The importance of this award is also reflected in the fact that numerous Meyenburg laureates have gone on to win a Nobel Prize: Andrew Fire, who won the Meyenburg Award in 2002, received a Nobel Prize for Medicine in 2006. Elizabeth Blackburn, laureate of 2006, became a Medicine Nobel Prize winner in 2009. Shinya Yamanaka, Meyenburg Award winner of 2007, also received the Nobel Prize for Medicine in 2012. Stefan Hell, winner of 2011, received the Nobel Prize for Chemistry in 2014.
Dr Rosenfeld has made seminal contributions to advancing a method for detecting cancer DNA in the blood to applicability in cancer medicine.
“Nitzan Rosenfeld’s work has been instrumental in advancing the detection of tumor DNA in blood samples from an experimental technique to a method opening a multitude of new options in cancer medicine,” says Christof von Kalle, board member of the Meyenburg Foundation. “For many common cancer types, colleagues could already show in large studies what liquid biopsy can do.
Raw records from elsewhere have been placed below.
Definition json_ArtifactBinding (r : ArtifactBinding) : any :=
  AObj (str_field "id" (bd_ID r) ++ str_field "storyboard_id" (bd_StoryboardID r) ++
    str_field "target_id" (bd_TargetID r) ++ str_field "asset_slot" (bd_AssetSlot r) ++
    str_field "asset_id" (bd_AssetID r) ++ str_field "state" (bd_State r) ++
    int_field "artifact_revision" (bd_ArtifactRevision r) ++ str_field_opt "attempt_id" (bd_AttemptID r) ++
    str_field_opt "approval_id" (bd_ApprovalID r) ++ int_field "target_revision" (bd_TargetRevision r) ++
    int_field "prompt_revision" (bd_PromptRevision r) ++ int_field "generation_epoch" (bd_GenerationEpoch r) ++
    str_field_opt "input_fingerprint" (bd_InputFingerprint r) ++ time_field "created_at" (bd_CreatedAt r)).

Definition json_StoryboardAggregate (r : StoryboardAggregate) : any :=
  AObj (str_field "id" (ag_ID r) ++ str_field "session_id" (ag_SessionID r) ++ int_field "version" (ag_Version r) ++
    int_field "plan_revision" (ag_PlanRevision r) ++ str_field_opt "active_revision_id" (ag_ActiveRevisionID r) ++
    str_field_opt "pending_revision_id" (ag_PendingRevisionID r) ++ str_field "status" (ag_Status r) ++
    list_field_opt "revisions" json_StoryboardRevision (ag_Revisions r) ++
    list_field_opt "bindings" json_ArtifactBinding (ag_Bindings r) ++
    list_field_opt "applied_command_ids" AStr (ag_AppliedCommandIDs r) ++
    map_field_opt "applied_command_hashes" (match ag_AppliedCommandHashes r with
      | Some m => Some (AStr <$> m) | None => None end) ++
    time_field "created_at" (ag_CreatedAt r) ++ time_field "updated_at" (ag_UpdatedAt r)).

Definition json_FinalVideoSpec (r : FinalVideoSpec) : any :=
  AObj (str_field "id" (fs_ID r) ++ str_field "session_id" (fs_SessionID r) ++ int_field "version" (fs_Version r) ++
    str_field "status" (fs_Status r) ++ str_field_opt "idempotency_key" (fs_IdempotencyKey r) ++
    str_field_opt "title" (fs_Title r) ++ str_field_opt "video_type" (fs_VideoType r) ++
    str_field_opt "target_audience" (fs_TargetAudience r) ++ str_field_opt "output_language" (fs_OutputLanguage r) ++
    int_field_opt "duration_seconds" (fs_DurationSeconds r) ++ str_field_opt "aspect_ratio" (fs_AspectRatio r) ++
    str_field_opt "narrative_driver" (fs_NarrativeDriver r) ++ str_field_opt "visual_style" (fs_VisualStyle r) ++
    str_field_opt "sound_style" (fs_SoundStyle r) ++ str_field_opt "model_preference" (fs_ModelPreference r) ++
    str_field_opt "markdown" (fs_Markdown r) ++ map_field_opt "fields" (fs_Fields r) ++
    time_field "created_at" (fs_CreatedAt r) ++ time_field "updated_at" (fs_UpdatedAt r)).

Definition json_artifact_Revision (r : Revision) : any :=
  AObj (str_field "id" (av_ID r) ++ str_field "session_id" (av_SessionID r) ++ str_field "kind" (av_Kind r) ++
    int_field "version" (av_Version r) ++ str_field "status" (av_Status r) ++
    str_field "idempotency_key" (av_IdempotencyKey r) ++ map_field_opt "derived_from" (any_ints (av_DerivedFrom r)) ++
    [("content", match av_Content r with Some m => AObj (map_to_list m) | None => ANil end)] ++
    str_field_opt "created_by" (av_CreatedBy r) ++ time_field "created_at" (av_CreatedAt r) ++
    time_field "updated_at" (av_UpdatedAt r) ++
    match av_ActivatedAt r with Some t => time_field "activated_at" t | None => [] end).

(** [structMap]: the JSON text of a struct read into a map. *)
Definition structMap (value : any) : gomap any :=
  match json_copy value with AObj l => Some (list_to_map l) | _ => Some ∅ end.

(** [int(value)] of a float, which is -2^63 out of range on amd64. *)
Definition int_of_float (m e : Z) : Z :=
  let v := if 0 <=? e then m * 2 ^ e else m ÷ 2 ^ (- e) in
  if (int64_min <=? v) && (v <=? int64_max) then v else int64_min.

(** A decoded map holds no [json.Number]. *)
Definition intValue (values : gomap any) (key : string) : Z :=
  match go_lookup values key with
  | Some (AFloat m e) => int_of_float m e
  | Some (AInt z) => z
  | _ => 0
  end.

Definition stringValue `{Formatting} (values : gomap any) (key : string) : string :=
  TrimSpace (Sprint (default ANil (go_lookup values key))).

(** ** The commands a decision can carry *)

Definition is_storyboard_command (kind : string) : bool :=
  bool_decide (kind ∈ ["PromoteStoryboardRevision"; "RejectAndArchivePendingRevision";
                       "ActivateArtifactBinding"; "RejectArtifactBinding"]).
Definition is_spec_command (kind : string) : bool :=
  bool_decide (kind ∈ ["ActivateCreationSpecRevision"; "RejectCreationSpecRevision"]).
Definition is_export_command (kind : string) : bool :=
  bool_decide (kind ∈ ["MarkExportAccepted"; "RejectExportResult"]).

(** What a receipt of an export command must say. *)
Definition export_decision (kind : string) : string :=
  if bool_decide (kind = "RejectExportResult") then ReviewDecisionReject else ReviewDecisionApprove.
Definition export_status (kind : string) : string :=
  if bool_decide (kind = "RejectExportResult") then ArtifactStore.StatusRejected else ArtifactStore.StatusActive.

Definition receipt_changed (receipt : ReviewCommandReceipt) (record : Approval) (decision : ApprovalDecision)
    (artifactID : string) (artifactVersion : Z) : bool :=
  negb (bool_decide (rt_IdempotencyKey receipt = ad_CommandIdempotencyKey decision))
  || negb (bool_decide (rt_SessionID receipt = ap_SessionID record))
  || negb (bool_decide (rt_ArtifactID receipt = artifactID))
  || negb (bool_decide (rt_ArtifactKind receipt = KindExportResult))
  || negb (rt_ArtifactVersion receipt =? artifactVersion)
  || negb (bool_decide (rt_ExpectedStatus receipt = ArtifactStore.StatusReviewing))
  || negb (bool_decide (rt_Decision receipt = export_decision (ad_CommandKind decision)))
  || negb (rt_RequireLatest receipt).

Definition result_changed (result : Revision) (record : Approval) (decision : ApprovalDecision)
    (artifactID : string) (artifactVersion : Z) : bool :=
  negb (bool_decide (av_ID result = artifactID))
  || negb (bool_decide (av_SessionID result = ap_SessionID record))
  || negb (bool_decide (av_Kind result = KindExportResult))
  || negb (av_Version result =? artifactVersion)
  || negb (bool_decide (av_Status result = export_status (ad_CommandKind decision))).

(** ** The candidate of a slot *)

Definition candidateAttachedToSlot (revision : StoryboardRevision) (targetID slotKey bindingID : string) : bool :=
  existsb (fun module => existsb (fun element =>
      bool_decide (el_ID element = targetID)
      && existsb (fun slot => bool_decide (sl_Key slot = slotKey)
                              && bool_decide (bindingID ∈ elems (sl_CandidateIDs slot)))
           (elems (el_AssetSlots element)))
    (md_Elements module)) (rv_Modules revision).

Definition superseded_binding (binding : VersionBinding) : VersionBinding := binding <| vb_ArtifactVersion := -1 |>.

Definition currentCandidateBinding `{Digest} (aggregate : StoryboardAggregate) (binding : VersionBinding) : VersionBinding :=
  match List.find (fun stored => bool_decide (bd_ID stored = vb_ArtifactID binding)
                                 && bool_decide (bd_State stored = BindingStateCandidate)) (ag_Bindings aggregate) with
  | None => superseded_binding binding
  | Some candidate =>
      if negb (bd_ArtifactRevision candidate =? vb_ArtifactVersion binding) then superseded_binding binding
      else
        let '(current, err) := ResolveGenerationInput aggregate (bd_TargetID candidate) (bd_AssetSlot candidate) in
        if bool_decide (is_Some err)
           || negb (bool_decide (bd_TargetID candidate = vb_TargetID binding))
           || negb (bd_TargetRevision candidate =? gi_TargetRevision current)
           || negb (bd_PromptRevision candidate =? gi_PromptRevision current)
           || negb (bd_GenerationEpoch candidate =? gi_GenerationEpoch current)
           || blank (bd_InputFingerprint candidate)
           || negb (bool_decide (bd_InputFingerprint candidate = gi_Fingerprint current))
        then superseded_binding binding
        else if match ActiveRevision aggregate with
                | Err _ => true
                | Ok revision => negb (candidateAttachedToSlot revision (bd_TargetID candidate)
                                   (bd_AssetSlot candidate) (bd_ID candidate))
                end
        then superseded_binding binding
        else binding <| vb_TargetRevision := gi_TargetRevision current |>
               <| vb_PromptRevision := gi_PromptRevision current |>
               <| vb_GenerationEpoch := gi_GenerationEpoch current |>
  end.

Section service.
Context `{Codec} `{ApprovalCodec} `{PayloadCodec} `{Digest} `{Formatting} `{MapRange} `{Clock} {X : Type} `{Actors X}.
Variable cfg : Config.

(** ** Calls of the stores *)

Definition on_approvals {A} (c : Eff (aworld unit) A) : Eff (rworld X) A :=
  let* _ := actors in fun w =>
  let '(a, w') := c (mkAWorld (rw_approvals w) (rw_reads w) tt) in
  (a, w <| rw_approvals := aw_store w' |> <| rw_reads := aw_reads w' |>).

Definition on_sessions {A} (c : Eff (sworld unit) A) : Eff (rworld X) A :=
  let* _ := actors in fun w =>
  let '(a, w') := c (mkSWorld (rw_sessions w) (rw_reads w) tt) in
  (a, w <| rw_sessions := sw_store w' |> <| rw_reads := sw_reads w' |>).

Definition on_specs {A} (c : Eff (timed SpecStore.MemoryStore) A) : Eff (rworld X) A :=
  let* _ := actors in fun w =>
  let '(a, w') := c (mkTimed (rw_specs w) (rw_reads w)) in
  (a, w <| rw_specs := t_store w' |> <| rw_reads := t_reads w' |>).
Lemma does_result may decision : does may (appliedCommandResult decision).
Proof. unfold appliedCommandResult. does_tac. Qed.
Hint Resolve does_result : does.

Lemma does_finishApplied may c : may PSessions → does may (finishApplied cfg c).
Proof. intros Hm. unfold finishApplied. does_tac. Qed.

Lemma does_record may claim l : may PSessions → does may (record_and_finish cfg claim l).
Proof. intros Hm. unfold record_and_finish. pose proof does_finishApplied. does_tac. Qed.
Hint Resolve does_ResolveBinding does_inspect does_give_back does_finishApplied does_record : does.

Lemma does_noop may claim claimed record decision :
  (∀ p, p ∈ claimed_parts record decision → may p) → does may (applySupersededNoop cfg claim claimed record decision).
Proof.
  intros Hm. assert (may PSessions) by (apply Hm; left). assert (does may (cleanupStaleArtifact cfg record)).
  { apply does_cleanup. intros p Hp. by apply Hm, cleanup_claimed. }
  unfold applySupersededNoop. does_tac.
Qed.

Lemma does_run_frozen may claim claimed record decision :
  (∀ p, p ∈ claimed_parts record decision → may p) → does may (run_frozen cfg claim claimed record decision).
Proof.
  intros Hm. assert (may PSessions) by (apply Hm; left). pose proof (does_noop may claim claimed _ _ Hm).
  assert (does may (executeCommand cfg record decision)).
  { apply does_execute. intros p Hp. by apply Hm, command_claimed. }
  unfold run_frozen. does_tac.
Qed.
(* ===== verification/EventLogProps.v ===== *)
(** * The event log: one number each, once

    The invariant of the log, what its methods change, and the theorems about
    appending and about reading page by page. *)

From Stdlib Require Import ZArith Lia Ascii.
From stdpp Require Import relations.
From S2P Require Import Prelude GoJson SessionModels Timed EventLog.
From S2P Require SessionStore SessionRuns.

(** ** [sort.Search] finds the first index *)

Lemma search_loop_spec (f : nat → bool) n fuel i j :
  (i ≤ j)%nat → (j ≤ n)%nat → (j - i ≤ fuel)%nat →
  (∀ a b, (a ≤ b)%nat → (b < n)%nat → f a = true → f b = true) →
  (∀ a, (a < i)%nat → f a = false) → (∀ a, (j ≤ a)%nat → (a < n)%nat → f a = true) →
  let k := search_loop fuel f i j in
  (k ≤ n)%nat ∧ (∀ a, (a < k)%nat → f a = false) ∧ (∀ a, (k ≤ a)%nat → (a < n)%nat → f a = true).
Proof.
  revert i j. induction fuel as [|fuel IH]; intros i j Hij Hjn Hfuel Hmono Hlo Hhi; cbn [search_loop].
  - assert (i = j) as <- by lia. repeat split; auto.
  - destruct (Nat.ltb_spec i j) as [Hlt|Hge].
    + assert (Hh : (i ≤ (i + j) / 2)%nat ∧ ((i + j) / 2 < j)%nat).
      { split; [apply Nat.div_le_lower_bound; lia|apply Nat.Div0.div_lt_upper_bound; lia]. }
      destruct (f ((i + j) / 2)%nat) eqn:Eh; apply IH; try lia; auto.
      * intros a Ha Han. by eapply Hmono; [|done|exact Eh].
      * intros a Ha. destruct (f a) eqn:Ea; [|done]. rewrite <-Eh. symmetry. eapply Hmono; [|lia|exact Ea]. lia.
    + assert (i = j) as <- by lia. repeat split; auto.
Qed.

Lemma sort_Search_spec (f : nat → bool) n :
  (∀ a b, (a ≤ b)%nat → (b < n)%nat → f a = true → f b = true) →
  let k := sort_Search n f in
  (k ≤ n)%nat ∧ (∀ a, (a < k)%nat → f a = false) ∧ (∀ a, (k ≤ a)%nat → (a < n)%nat → f a = true).
Proof. intros Hf. apply (search_loop_spec f n n 0 n); auto with lia. Qed.

(** Rows that are numbered from one. *)
Definition numbered (rows : list SessionEvent) : Prop :=
  ∀ i e, rows !! i = Some e → ev_Seq e = Z.of_nat i + 1.
(** A relay that is left alone, with a client that takes everything. *)
Lemma quiet_round rounds sid cursor w :
  (∀ w, producers w = (tt, w)) → (∀ e x, (consume e x).1 = None) →
  TrimSpace sid = sid → sid ≠ "" → log_inv (el_log w) → small (el_log w) →
  ∃ cursor' w', log_of w' = log_of w ∧
    sent (el_ext w') = sent (el_ext w) ++ from_cursor (el_log w) sid cursor (Z.to_nat (tc_BatchSize r)) ∧
    let left := length (drop (Z.to_nat cursor) (rows_of (el_log w) sid)) in
    if decide (Z.to_nat (tc_BatchSize r) ≤ left)%nat
    then relay_loop r (S rounds) [] sid cursor w = relay_loop r rounds [] sid cursor' w' ∧
      Z.to_nat cursor' = (Z.to_nat cursor + Z.to_nat (tc_BatchSize r))%nat
    else relay_loop r (S rounds) [] sid cursor w = (Running cursor', w') ∧
      Z.to_nat cursor' = (Z.to_nat cursor + left)%nat.
Proof.
  intros Hq Hc Ht Hne Hi Hs. pose proof relay_batch as [Hb Hb0].
  destruct (send_rows (from_cursor (el_log w) sid cursor (Z.to_nat (tc_BatchSize r))) cursor w)
    as [[err cursor'] w'] eqn:Es.
  assert (err = None) as ->.
  { by eapply send_rows_taken. }
  exists cursor', w'. pose proof Es as (Hl & m & Hm & Herr & Hsent & Hcur)%page_sent; [|done..].
  specialize (Herr eq_refl). assert (Eloop : relay_loop r (S rounds) [] sid cursor w =
    after_page rounds [] sid cursor (Ok (from_cursor (el_log w) sid cursor (Z.to_nat (tc_BatchSize r)))) w).
  { cbn [relay_loop]. unfold bind at 1, on_log at 1, bind at 1. rewrite Hq.
    fold (log_of w). rewrite (Tail_answer (log_of w)) by (done || congruence). cbn [to_Limit to_AfterSeq log_of t_store t_reads].
    rewrite Ht, Hb. by destruct w. }
  split; [done|]. rewrite Eloop, Hsent. unfold after_page, bind. rewrite Es.
  unfold from_cursor. rewrite length_take. split.
  - f_equal. destruct (decide (Z.to_nat (tc_BatchSize r) ≤ length (drop (Z.to_nat cursor) (rows_of (el_log w) sid)))%nat).
    + f_equal. lia.
    + rewrite !take_ge by lia. done.
  - cbv zeta. case_decide as Hd; [rewrite (proj2 (Z.eqb_eq _ _)) by lia|rewrite (proj2 (Z.eqb_neq _ _)) by lia];
      (split; [done|lia]).
Qed.

Lemma quiet_rounds rounds sid cursor w :
  (∀ w, producers w = (tt, w)) → (∀ e x, (consume e x).1 = None) →
  TrimSpace sid = sid → sid ≠ "" → log_inv (el_log w) → small (el_log w) →
  (length (drop (Z.to_nat cursor) (rows_of (el_log w) sid)) < rounds * Z.to_nat (tc_BatchSize r))%nat →
  ∃ cursor' w', relay_loop r rounds [] sid cursor w = (Running cursor', w') ∧ log_of w' = log_of w ∧
    sent (el_ext w') = sent (el_ext w) ++ drop (Z.to_nat cursor) (rows_of (el_log w) sid) ∧
    Z.to_nat cursor' = (Z.to_nat cursor + length (drop (Z.to_nat cursor) (rows_of (el_log w) sid)))%nat.
Proof.
  intros Hq Hc Ht Hne. pose proof relay_batch as [_ Hb]. revert cursor w.
  induction rounds as [|rounds IH]; intros cursor w Hi Hs Hlen; [lia|].
  destruct (quiet_round rounds sid cursor w) as (cursor1 & w1 & Hl & Hsent & Hr); [done..|].
  cbv zeta in Hr. case_decide as Hd; destruct Hr as [Hr Hcur].
  - assert (El : el_log w1 = el_log w) by (by apply (f_equal t_store) in Hl).
    rewrite length_drop in Hd, Hlen.
    destruct (IH cursor1 w1) as (cursor2 & w2 & E & Hl2 & Hs2 & Hcur2); [by rewrite El..| |].
    { rewrite El, Hcur, length_drop. lia. }
    exists cursor2, w2. rewrite Hr, E. split_and!; [done|by rewrite Hl2| |].
    + rewrite Hs2, Hsent, <-app_assoc, El, Hcur. f_equal. unfold from_cursor. rewrite <-drop_drop. apply take_drop.
    + rewrite Hcur2, Hcur, El, !length_drop. lia.
  - exists cursor1, w1. rewrite Hr. split_and!; [done|done| |done]. rewrite Hsent. f_equal. unfold from_cursor.
    apply take_ge. lia.
Qed.

(** ** The theorems *)

(** [Relay] refuses, or is its loop. *)
Lemma Relay_inv rounds wakes sessionID afterSeq w res w' :
  Relay r rounds wakes sessionID afterSeq w = (res, w') →
  (w' = w ∧ ∃ e, res = Ended e) ∨
  TrimSpace sessionID ≠ "" ∧ relay_loop r rounds wakes (TrimSpace sessionID) afterSeq w = (res, w').
Proof.
  unfold Relay. destruct (negb _); [intros [= <- <-]; left; eauto|]. case_bool_decide; [intros [= <- <-]; left; eauto|].
  destruct (tc_Notifications r) as [subscribe|]; [|by right]. destruct (subscribe _); [intros [= <- <-]; left; eauto|by right].
Qed.

(** C32. A client is sent its events in order.  Whatever producers append meanwhile,
    whatever wakes the relay and whenever the client stops taking events: what it has been sent is the
    events of its session that follow the cursor it came with, in order, without a gap
    and without a repetition, as far as some event; the cursor of a relay that
    goes on is the number of that event, so a client that comes back with it
    is sent what follows.  The relay changes nothing in the log. *)
Theorem relay_sends_in_order rounds wakes sessionID afterSeq w res w' :
  log_reachable (log_of w) → small (el_log w') →
  Relay r rounds wakes sessionID afterSeq w = (res, w') →
  log_future (log_of w) (log_of w') ∧
  ∃ k, let rows := drop (Z.to_nat afterSeq) (rows_of (el_log w') (TrimSpace sessionID)) in
    (k ≤ length rows)%nat ∧ sent (el_ext w') = sent (el_ext w) ++ take k rows ∧
    ∀ c, res = Running c → Z.to_nat c = (Z.to_nat afterSeq + k)%nat.
Proof.
  intros Hi%log_reachable_inv Hs [[-> [e ->]]|[Hne E]]%Relay_inv.
  - split; [done|]. destruct (sent_end w (TrimSpace sessionID) afterSeq e) as (k & Hk). by exists k.
  - split; [by eapply relay_loop_log|]. eapply relay_loop_sent; [apply TrimSpace_idem|done..].
Qed.

(** C33. A relay that is left alone catches up.  If nobody appends and the client
    takes what it is sent, then after as many reads of the log as there are pages of pending
    events, and one more, everything is sent and the relay waits at the end of the log;
    it needs no notification and no tick for that. *)
Theorem relay_catches_up rounds sessionID afterSeq w :
  (∀ w, producers w = (tt, w)) → (∀ e x, (consume e x).1 = None) →
  (∀ subscribe, tc_Notifications r = Some subscribe → subscribe (TrimSpace sessionID) = None) →
  TrimSpace sessionID ≠ "" → log_reachable (log_of w) → small (el_log w) →
  let rows := drop (Z.to_nat afterSeq) (rows_of (el_log w) (TrimSpace sessionID)) in
  Z.of_nat (length rows) / tc_BatchSize r < Z.of_nat rounds →
  ∃ c w', Relay r rounds [] sessionID afterSeq w = (Running c, w') ∧ log_of w' = log_of w ∧
    sent (el_ext w') = sent (el_ext w) ++ rows ∧ Z.to_nat c = (Z.to_nat afterSeq + length rows)%nat.
Proof.
  intros Hq Hc Hsub Hne Hi%log_reachable_inv Hs rows Hr. pose proof relay_batch as [_ Hb].
  destruct (quiet_rounds rounds (TrimSpace sessionID) afterSeq w) as (c & w' & E & Hrest);
    [done|done|apply TrimSpace_idem|done|done|done| |].
  - fold rows. enough (Z.of_nat (length rows) < Z.of_nat rounds * tc_BatchSize r) by lia.
    pose proof (Z.div_mod (Z.of_nat (length rows)) (tc_BatchSize r)). pose proof (Z.mod_pos_bound (Z.of_nat (length rows)) _ Hb). nia.
  - exists c, w'. split; [|done]. rewrite <-E. unfold Relay.
    assert (tc_Store r = true) as ->.
    { revert made. unfold NewTailRelay. destruct (tc_Store config) eqn:Est; [|done]. cbn [negb]. intros [= <-].
      by destruct (tc_PollInterval config <=? 0). }
    cbn [negb]. rewrite bool_decide_eq_false_2 by done. destruct (tc_Notifications r) as [subscribe|]; [|done].
    by rewrite (Hsub _ eq_refl).
Qed.
End relay.

(** ** Notifications *)

(** A notification leaves a signal in every channel of the session until it is
    received, and only there. *)
Lemma notified (h : MemoryNotificationHub) sessionID sid id : id ∈ dom (subscribers_of h sid) →
  (receive sid id (Notify sessionID h)).1 =
    if decide (TrimSpace sessionID = sid) then true else (receive sid id h).1.
Proof.
  intros [b Hb]%elem_of_dom. unfold receive, subscribers_of, Notify in *. cbn [nh_subscribers update_field]. case_decide as E.
  - rewrite E, lookup_alter_eq. destruct (nh_subscribers h !! sid) as [m|]; [|done]. cbn in *.
    by rewrite lookup_fmap, Hb.
  - rewrite lookup_alter_ne by done. by repeat case_match.
Qed.

(** A new channel is empty, and the others keep their signals. *)
Lemma subscribed h sessionID id h' : Subscribe sessionID h = Ok (id, h') →
  (receive (TrimSpace sessionID) id h').1 = false ∧
  ∀ sid id', (sid, id') ≠ (TrimSpace sessionID, id) → (receive sid id' h').1 = (receive sid id' h).1.
Proof.
  unfold Subscribe. case_bool_decide as E; [done|]. intros [= <- <-].
  unfold receive, subscribers_of. cbn [nh_subscribers]. split.
  - by rewrite lookup_insert_eq; cbn; rewrite lookup_insert_eq.
  - intros sid id' Hne. destruct (decide (sid = TrimSpace sessionID)) as [->|Hs].
    + rewrite lookup_insert_eq. cbn. rewrite lookup_insert_ne by congruence. by repeat case_match.
    + rewrite lookup_insert_ne by done. by repeat case_match.
Qed.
For example, a recurrence of bowel cancer could be detected based on a rise in cancer DNA in patient blood ten months earlier than by medical imaging. In lung cancer cases, colleagues were able to show how therapy resistance develops.”
The Meyenburg-Award will be presented on Tuesday, November 28, 2017, at a symposium held at the German Cancer Research Center (DKFZ).